Terming such a unit “indispensable” for the country “under the current circumstances”, the army in a report claimed that QRF troops would be able to neutralise threats to the nation much quicker, the newspaper said quoting unnamed sources.

Placed for discussion before the Parliamentary Standing Committee on the Defence Ministry last Thursday, the report seeks the government’s approval for formation of a “QRF brigade”.

If a QRF is formed, it can also be sent to UN peacekeeping missions on short notice, which will elevate Bangladesh Army’s image in the international arena, the report claimed.

The report also suggested forming a national crisis (management) committee in light of the “current reality’ to deal with all possible future crises.

Since the Feb 25-26 mutiny by troopers of the Bangladesh Rifles (BDR), the government is working to revamp the 67,000-strong force and also its overall security apparatus.
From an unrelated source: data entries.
(* ===== verification/FileSystem.v ===== *)
(** * Paths and the file system

    [pathlib.Path], [os], [shutil] and [tempfile] as the scripts use them: a tree
    of files, directories and symbolic links, operations that follow links the way
    the system calls do, and a schedule of injected I/O failures so that the theorems
    cover a disk that fails at any point. *)

From S2P Require Import Prelude.
From S2P Require Import PyText.

(** ** Paths: the components of an absolute path *)
Abbreviation path := (list string).

(** [p / "a/b"] *)
Definition sub (p : path) (s : string) : path := p ++ split "/" s.
Definition parent (p : path) : path := removelast p.
Definition name_of (p : path) : string := default "" (last p).
Definition with_name (p : path) (n : string) : path := parent p ++ [n].
(** [str(p)] and [p.as_posix()] *)
Definition posix (p : path) : string := "/" +:+ join "/" p.
(** [(p, *p.parents)] without the root, which is never a link. *)
Fixpoint ancestors_from (acc : path) (p : path) : list path :=
  match p with
  | [] => []
  | c :: p' => (acc ++ [c]) :: ancestors_from (acc ++ [c]) p'
  end.
Definition ancestors (p : path) : list path := ancestors_from [] p.

(** ** The tree *)
Inductive node : Type :=
| File (data : string) (mode : Z)
| Dir (mode : Z)
| Link (target : path).
#[export] Instance node_eq_dec : EqDecision node.
Proof. solve_decision. Defined.

(** The disk: the nodes below the root, and for each coming operation whether it
    fails ([Some k]: after writing [k] bytes, where it writes). *)
Record disk := { tree : gmap path node; faults : list (option nat) }.

Definition with_tree (t : gmap path node) (d : disk) : disk :=
  {| tree := t; faults := faults d |}.

Definition is_link (n : option node) : bool :=
  match n with Some (Link _) => true | _ => false end.

Section resolution.
Variable t : gmap path node.

(** Path resolution: [fuel] bounds the number of links followed (ELOOP). *)
Fixpoint walk (fuel : nat) : path → list string → option path :=
  fix go (acc : path) (cs : list string) : option path :=
    match cs with
    | [] => Some acc
    | c :: cs =>
        match t !! (acc ++ [c]) with
        | Some (Link tgt) =>
            match fuel with O => None | S fuel => walk fuel [] (tgt ++ cs) end
        | _ => go (acc ++ [c]) cs
        end
    end.

Definition resolve (p : path) : option path := walk 40 [] p.
(** The path of the directory entry [p] names, its last component not followed. *)
Definition entry (p : path) : option path :=
  match resolve (parent p) with
  | Some q => Some (if bool_decide (p = []) then [] else q ++ [name_of p])
  | None => None
  end.
Definition node_at (p : path) : option node :=
  match p with [] => Some (Dir 493) | _ => t !! p end.

(** [os.stat] and [os.lstat] *)
Definition stat (p : path) : option node := resolve p ≫= node_at.
Definition lstat (p : path) : option node := entry p ≫= node_at.
End resolution.

Arguments resolve : simpl never.
Arguments entry : simpl never.
Arguments stat : simpl never.
Arguments lstat : simpl never.

Definition path_exists (t : gmap path node) (p : path) : bool :=
  match stat t p with Some _ => true | None => false end.
Definition is_file (t : gmap path node) (p : path) : bool :=
  match stat t p with Some (File _ _) => true | _ => false end.
Definition is_dir (t : gmap path node) (p : path) : bool :=
  match stat t p with Some (Dir _) => true | _ => false end.
(** The contents of a file. *)
Definition file_at (t : gmap path node) (p : path) : option string :=
  match stat t p with Some (File data _) => Some data | _ => None end.
Definition is_symlink (t : gmap path node) (p : path) : bool := is_link (lstat t p).

(** The names of the entries of a directory. *)
Definition child_name (p q : path) : option string :=
  match drop (length p) q with
  | [n] => if bool_decide (take (length p) q = p) then Some n else None
  | _ => None
  end.
Definition children (t : gmap path node) (p : path) : list string :=
  omap (λ kv, child_name p kv.1) (map_to_list t).

(** The subtree at [p], the entry itself included. *)
Definition below (p q : path) : Prop := take (length p) q = p.
#[export] Instance below_dec p q : Decision (below p q).
Proof. unfold below. apply _. Defined.

(** ** Operations *)

(** Every operation first consults the failure schedule. *)
Definition tick : py disk () := λ d,
  match faults d with
  | [] => (Ok (), d)
  | None :: fs => (Ok (), {| tree := tree d; faults := fs |})
  | Some _ :: fs => (Err (OSError "I/O error"), {| tree := tree d; faults := fs |})
  end.

Definition get_tree : py disk (gmap path node) := gets tree.
Definition put_tree (t : gmap path node) : py disk () := modify (with_tree t).

Definition read_file (p : path) : py disk string :=
  tick;;
  t ← get_tree;
  match stat t p with
  | Some (File data _) => mret data
  | Some _ => raise (OSError "is a directory")
  | None => raise (FileNotFoundError (posix p))
  end.

Definition iterdir (p : path) : py disk (list string) :=
  tick;;
  t ← get_tree;
  match resolve t p with
  | Some q =>
      match node_at t q with
      | Some (Dir _) => mret (children t q)
      | _ => raise (OSError "not a directory")
      end
  | None => raise (OSError "too many links")
  end.

(** Write [data] to the file at the real path [q]; a failure leaves a prefix. *)
Definition write_at (q : path) (data : string) (mode : Z) : py disk () := λ d,
  let stored := match faults d with Some k :: _ => stake k data | _ => data end in
  let d' := {| tree := <[q := File stored mode]> (tree d); faults := tail (faults d) |} in
  match faults d with
  | Some _ :: _ => (Err (OSError "I/O error"), d')
  | _ => (Ok (), d')
  end.

(** [open(p, "w")] and the whole write. *)
Definition write_file (p : path) (data : string) : py disk () :=
  t ← get_tree;
  match resolve t p with
  | Some q =>
      match node_at t (parent q), node_at t q with
      | Some (Dir _), Some (File _ mode) => write_at q data mode
      | Some (Dir _), None => write_at q data 420
      | None, _ => raise (FileNotFoundError (posix p))
      | _, _ => raise (OSError "not a regular file")
      end
  | None => raise (OSError "too many links")
  end.

Definition chmod (p : path) (mode : Z) : py disk () :=
  tick;;
  t ← get_tree;
  match resolve t p with
  | Some q =>
      match t !! q with
      | Some (File data _) => put_tree (<[q := File data mode]> t)
      | Some (Dir _) => put_tree (<[q := Dir mode]> t)
      | _ => raise (FileNotFoundError (posix p))
      end
  | None => raise (OSError "too many links")
  end.

(** [p.mkdir(parents=True, exist_ok=True)] on a path with no links: create the
    missing directories from the root down. *)
Fixpoint make_dirs (l : list path) : py disk () :=
  match l with
  | [] => mret ()
  | q :: l =>
      t ← get_tree;
      match stat t q with
      | Some (Dir _) => make_dirs l
      | Some _ => raise (FileExistsError (posix q))
      | None => tick;; put_tree (<[q := Dir 493]> t);; make_dirs l
      end
  end.
Definition mkdir_p (p : path) : py disk () := make_dirs (ancestors p).

(** [p.unlink(missing_ok=True)] *)
Definition unlink_ok (p : path) : py disk () :=
  tick;;
  t ← get_tree;
  match entry t p with
  | Some q =>
      match t !! q with
      | Some (Dir _) => raise (OSError "is a directory")
      | Some _ => put_tree (delete q t)
      | None => mret ()
      end
  | None => raise (OSError "too many links")
  end.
The proposal for the formation of the national crisis management committee came after the National Security Council, the highest consulting body on security affairs, had become defunct, observed security experts.

“The absence of a national crisis management committee comprising all ministries and forces, might result in a lack of coordination and waste of time. That could create a national crisis, or the public might lose confidence in the security forces,” said the army’s report.
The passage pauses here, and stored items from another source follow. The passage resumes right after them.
(* ===== verification/SampleTools.v ===== *)
(** * Sample tools

    Concrete tools that satisfy the laws of Tools.v, for the theorems' instances: a name
    that occurs nowhere on the disk, archives whose members can be read back, a constant
    digest. *)

From S2P Require Import Prelude.
From S2P Require Import PyText.
From S2P Require Import FileSystem.
From S2P Require Import Tools.
From Stdlib Require Import Ascii.

(** Texts one after the other, each character marked and each text ended. *)
Fixpoint marked (s : string) : string :=
  match s with "" => "." | String c s1 => String "x" (String c (marked s1)) end.
Fixpoint unmarked (cur s : string) : list string :=
  match s with
  | String a (String c s1 as s2) =>
      if Ascii.eqb a "x" then unmarked (cur +:+ String c "") s1 else cur :: unmarked "" s2
  | String a "" => [cur]
  | "" => []
  end.
Fixpoint pairs (l : list string) : list (string * string) :=
  match l with a :: b :: l => (a, b) :: pairs l | _ => [] end.

Fixpoint marked_pairs (l : list (string * string)) : string :=
  match l with [] => "" | (a, b) :: l => marked a +:+ marked b +:+ marked_pairs l end.

Lemma unmarked_marked cur s r : unmarked cur (marked s +:+ r) = (cur +:+ s) :: unmarked "" r.
Proof.
  revert cur. induction s as [|c s IH]; intros cur; simpl marked.
  - rewrite sapp_nil_r. by destruct r.
  - rewrite !sapp_cons. cbn [unmarked Ascii.eqb Bool.eqb]. rewrite IH, sapp_assoc. done.
Qed.

Lemma pairs_marked l : pairs (unmarked "" (marked_pairs l)) = l.
Proof.
  induction l as [|[a b] l IH]; [done|]. cbn [marked_pairs]. rewrite !unmarked_marked. simpl. by rewrite IH.
Qed.

(** The names of all the entries of a disk. *)
Definition all_names (t : gmap path node) : list string := mjoin (map_to_list t).*1.
Definition sample_name (prefix : string) (t : gmap path node) (dir : path) : string :=
  prefix +:+ fresh (omap (drop_prefix prefix) (all_names t)).

Lemma sample_name_fresh prefix t dir q : below (dir ++ [sample_name prefix t dir]) q → t !! q = None.
Proof.
  intros Hb. destruct (t !! q) as [n|] eqn:Hn; [|done]. exfalso.
  assert (sample_name prefix t dir ∈ all_names t) as Hin.
  { apply list_elem_of_join. exists q. split.
    - apply below_prefix in Hb as [k ->]. apply elem_of_app. left. apply elem_of_app. right. by left.
    - apply list_elem_of_fmap. exists (q, n). split; [done|]. by apply elem_of_map_to_list. }
  apply (infinite_is_fresh (omap (drop_prefix prefix) (all_names t))).
  apply list_elem_of_omap. eexists. split; [exact Hin|]. by apply drop_prefix_Some.
Qed.

Definition sample_digest (s : string) : string := "0123456789abcdef".
Definition sample_zip (es : list (zip_info * string)) : string :=
  marked_pairs (map (λ e, (z_name e.1, e.2)) es).
Definition sample_unzip (s : string) : option (list (string * string)) := Some (pairs (unmarked "" s)).

Lemma sample_zip_read es : sample_unzip (sample_zip es) = Some (map (λ e, (z_name e.1, e.2)) es).
Proof. unfold sample_unzip, sample_zip. by rewrite pairs_marked. Qed.

Definition sample_tools (build : command → py disk ()) (output : command → string) : Tools := {|
  environ := [("SOURCE_DATE_EPOCH", "1700000000")];
  run := build;
  check_output c := mret (output c);
  temp_name := sample_name;
  sha256 := sample_digest;
  zip_bytes := sample_zip;
  tar_bytes es := marked_pairs (map (λ e, (t_name e.1, e.2)) es);
  gzip_bytes epoch s := s;
  owner_of p := {| uid := 1000; gid := 1000; uname := "user"; gname := "user"; mtime := 0 |} |}.

#[export] Instance sample_laws build output : ToolsLaws (sample_tools build output).
Proof.
  split; cbn.
  - intros. apply startswith_app.
  - apply sample_name_fresh.
  - intros. apply within_ret.
Qed.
The report also focused on threats to the country’s security, and possible grounds for Bangladesh to get involved in “unwanted internal and external wars”, the newspaper said.

Prime Minister Sheikh Hasina currently holds the portfolio of the defence ministry, along with the control of the Armed Forces Division. Since formation of the current government, the prime minister pledged to transform Bangladesh Army into a modern force, the report noted.

The parliamentary standing committee at a meeting May 28 opened a discussion on the army’s proposals, problems and possible solutions.

In its report, the army also focused on the need to formulate a national defence policy to specify terms and references, organisational importance and guidelines for all armed forces.

The parliamentary body echoed the view and asked the defence ministry and the Armed Forces Division to place the draft defence policy at the committee’s next meeting for discussion.